Coming up on today’s show:

  • After two weeks of massive delays at airport security lines across the country, the TSA has replaced Kelly Hoggan, its top security official. Since 2013, the TSA has shrunk its employee base by 10, but travel has shot up some 12 percent. Is the all-day airport wait the new normal? Bruce Schneier, a security technologist and author, weighs in.
  • On the second and final day of President Obama’s visit to Vietnam, The Takeaway talks with Viet Thanh Nguyen, winner of this year’s Pulitzer Prize for Fiction, who says that we have a long way to go before we can move beyond the history of the Vietnam War.
  • On Monday, a Baltimore judge acquitted Officer Edward Nero, who faced four misdemeanor charges for his involvement in the death of Freddie Gray. How is the community reacting to this news? For answers, we turn to Marc Steiner, host of the Marc Steiner Show on WEAA-FM in Baltimore.

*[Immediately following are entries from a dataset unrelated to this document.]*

(** * DigitalOcean modules: [digital_ocean_tag] and [do_droplet]

    A shallow embedding of the two Ansible modules under
    [cloud/digital_ocean/] and the properties their specification states.

    The modules are Python 2 scripts that talk to a remote REST service,
    read the wall clock and end the process through [exit_json] and
    [fail_json].  The embedding keeps these effects explicit:

    - values parsed from JSON are terms of [json]; a Python dict is a
      finite map from strings ([gmap]), an instance's [__dict__] and the
      keyword arguments of a call included;
    - a computation is a function from a state to a [result] and a new
      state ([M]); exceptions, [SystemExit] among them, are the [Raise]
      results;
    - the remote service is any instance of the class [Remote]; the world
      records every request sent, every sleep and the clock, in seconds.

    Outside the embedding: floating point JSON numbers, the calls of the
    debugging logger [q], transport failures of the HTTP libraries, and
    documents whose keys reuse the names of the methods of [Droplet]. *)

From Equations Require Import Equations.
From stdpp Require Import base option list strings gmap pretty.
From Stdlib Require Import ZArith Lia Ascii String.

Local Open Scope string_scope.
Local Open Scope list_scope.
Local Open Scope Z_scope.

(** ** Python values *)

#[warnings="-register-all"]
Inductive json :=
| JNull
| JBool (b : bool)
| JInt (n : Z)
| JStr (s : string)
| JList (l : list json)
| JDict (kv : gmap string json).

Abbreviation dict := (gmap string json).

(** [len(d) == 0] *)
Definition dict_is_empty (kv : dict) : bool :=
  match map_to_list kv with [] => true | _ => false end.

(** Parameters of the modules are [None], an [int] or a [str]. *)
Inductive atom :=
| ANone
| AInt (n : Z)
| AStr (s : string).

Definition atom_of_int (o : option Z) : atom :=
  match o with Some n => AInt n | None => ANone end.

Definition json_of_atom (a : atom) : json :=
  match a with ANone => JNull | AInt n => JInt n | AStr s => JStr s end.

(** [bool(v)] *)
Definition truthy (v : json) : bool :=
  match v with
  | JNull => false
  | JBool b => b
  | JInt n => negb (n =? 0)
  | JStr s => negb (String.eqb s "")
  | JList l => match l with [] => false | _ => true end
  | JDict kv => negb (dict_is_empty kv)
  end.

Definition truthy_atom (a : atom) : bool := truthy (json_of_atom a).

(** [v == a] for a value and a parameter; [True == 1] and [False == 0]
    hold in Python. *)
Definition py_eq (v : json) (a : atom) : bool :=
  match v, a with
  | JNull, ANone => true
  | JInt n, AInt m => n =? m
  | JBool b, AInt m => (if b then 1 else 0) =? m
  | JStr s, AStr t => String.eqb s t
  | _, _ => false
  end.

(** ** Strings *)

(** [t.format(a, b, ...)] for templates whose only fields are [{}]. *)
Fixpoint py_format (t : string) (args : list string) : string :=
  match t with
  | String "{"%char (String "}"%char rest) =>
      match args with
      | a :: args' => String.append a (py_format rest args')
      | [] => py_format rest []
      end
  | String c rest => String c (py_format rest args)
  | EmptyString => EmptyString
  end.

(** [t % args] for templates whose only conversions are [%s]. *)
Fixpoint py_percent (t : string) (args : list string) : string :=
  match t with
  | String "%"%char (String "s"%char rest) =>
      match args with
      | a :: args' => String.append a (py_percent rest args')
      | [] => py_percent rest []
      end
  | String c rest => String c (py_percent rest args)
  | EmptyString => EmptyString
  end.

(** [str(v)] of a scalar. *)
Definition py_str (v : json) : string :=
  match v with
  | JNull => "None"
  | JBool true => "True"
  | JBool false => "False"
  | JInt n => pretty n
  | JStr s => s
  | JList _ => "[...]"
  | JDict _ => "{...}"
  end.

Fixpoint is_prefix (p s : string) : bool :=
  match p, s with
  | EmptyString, _ => true
  | String a p', String b s' => if Ascii.eqb a b then is_prefix p' s' else false
  | String _ _, EmptyString => false
  end.

(** [p in s] for two strings. *)
Fixpoint is_substring (p s : string) : bool :=
  is_prefix p s ||
  match s with
  | EmptyString => false
  | String _ s' => is_substring p s'
  end.

Fixpoint lower (s : string) : string :=
  match s with
  | EmptyString => EmptyString
  | String c s' =>
      let n := Ascii.nat_of_ascii c in
      String (if (65 <=? n)%nat && (n <=? 90)%nat then Ascii.ascii_of_nat (n + 32) else c)
             (lower s')
  end.

Example format_bearer : py_format "Bearer {}" ["XXX"] = "Bearer XXX".
Proof. reflexivity. Qed.

Example format_percent_template : py_format "/droplets/%s" [py_str (JInt 42)] = "/droplets/%s".
Proof. reflexivity. Qed.

Example percent_url : py_percent "%s/%s" ["https://host/v2"; "droplets"] = "https://host/v2/droplets".
Proof. reflexivity. Qed.

Example lower_True : lower (py_str (JBool true)) = "true".
Proof. reflexivity. Qed.

(** ** Exceptions and the state monad *)

(** What a module hands back to Ansible: the keyword arguments of
    [module.exit_json] or of [module.fail_json]. *)
Inductive report :=
| ExitJson (kw : dict)
| FailJson (kw : dict).

(** The exceptions the two modules can meet.  [exit_json] and
    [fail_json] end the process by raising [SystemExit]. *)
Inductive exn :=
| SystemExit (r : report)
| TimeoutError (msg : string) (id : json)
| KeyError (key : string)
| TypeError (what : string)
| AttributeError (attr : string)
| AssertionError (msg : string)
| UnboundLocalError (var : string)
| ValueError (what : string)
| HTTPError (status : Z).

Inductive result (A : Type) :=
| Ok (a : A)
| Raise (e : exn).
Arguments Ok {A} a.
Arguments Raise {A} e.

(** [isinstance(e, Exception)]: everything but [SystemExit]. *)
Definition is_Exception (e : exn) : bool :=
  match e with SystemExit _ => false | _ => true end.

Definition is_TimeoutError (e : exn) : bool :=
  match e with TimeoutError _ _ => true | _ => false end.

Definition is_KeyError (e : exn) : bool :=
  match e with KeyError _ => true | _ => false end.

(** [str(e)]; the texts of the built-in exceptions are abridged. *)
Definition str_exn (e : exn) : string :=
  match e with
  | SystemExit _ => "SystemExit"
  | TimeoutError msg _ => msg
  | KeyError k => String.append "'" (String.append k "'")
  | TypeError what => what
  | AttributeError a => String.append "object has no attribute " a
  | AssertionError msg => msg
  | UnboundLocalError v => String.append "local variable referenced before assignment: " v
  | ValueError what => what
  | HTTPError st => String.append (pretty st) " Error"
  end.

Definition M (St A : Type) : Type := St -> result A * St.

Definition ret {St A} (a : A) : M St A := fun s => (Ok a, s).

Definition raise {St A} (e : exn) : M St A := fun s => (Raise e, s).

Definition bind {St A B} (m : M St A) (k : A -> M St B) : M St B :=
  fun s => match m s with
           | (Ok a, s') => k a s'
           | (Raise e, s') => (Raise e, s')
           end.

Notation "'let*' x ':=' m 'in' k" := (bind m (fun x => k))
  (at level 10, x pattern, m at level 100, k at level 200).

(** [try: body  except <catches> as e: handler e] *)
Definition try_except {St A} (body : M St A) (catches : exn -> bool) (handler : exn -> M St A) : M St A :=
  fun s => match body s with
           | (Raise e, s') => if catches e then handler e s' else (Raise e, s')
           | r => r
           end.

Definition exit_json {St A} (kw : dict) : M St A := raise (SystemExit (ExitJson kw)).

Definition fail_json {St A} (kw : dict) : M St A := raise (SystemExit (FailJson kw)).

(** *** Subscripts, membership and iteration over parsed JSON

    These computations touch no state: they live in [result] and enter
    a stateful computation through [pure]. *)

Definition rbind {A B} (r : result A) (k : A -> result B) : result B :=
  match r with Ok a => k a | Raise e => Raise e end.

Notation "'let+' x ':=' m 'in' k" := (rbind m (fun x => k))
  (at level 10, x pattern, m at level 100, k at level 200).

Definition pure {St A} (r : result A) : M St A := fun s => (r, s).

(** [v[k]] for a string key. *)
Definition getitem (v : json) (k : string) : result json :=
  match v with
  | JDict kv => match (kv !! k) with Some x => Ok x | None => Raise (KeyError k) end
  | JList _ | JStr _ => Raise (TypeError "indices must be integers")
  | _ => Raise (TypeError "object has no attribute __getitem__")
  end.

  • Collin Ahenkorah is a young man with a plan. A graduate of Guttman Community College, Collin credits the Ethnographies of Work courses offered at the school for setting him on a career path. He talks to The Takeaway as part of our Community College Challenge
  • A gruesome murder has left a stain on Brownsville, Texas. It’s something journalist Laura Tillman discovered when she arrived in the border town more than a decade ago. What’s unfolded in the years since sheds a light on the long dark conversations that American communities have with places of violence.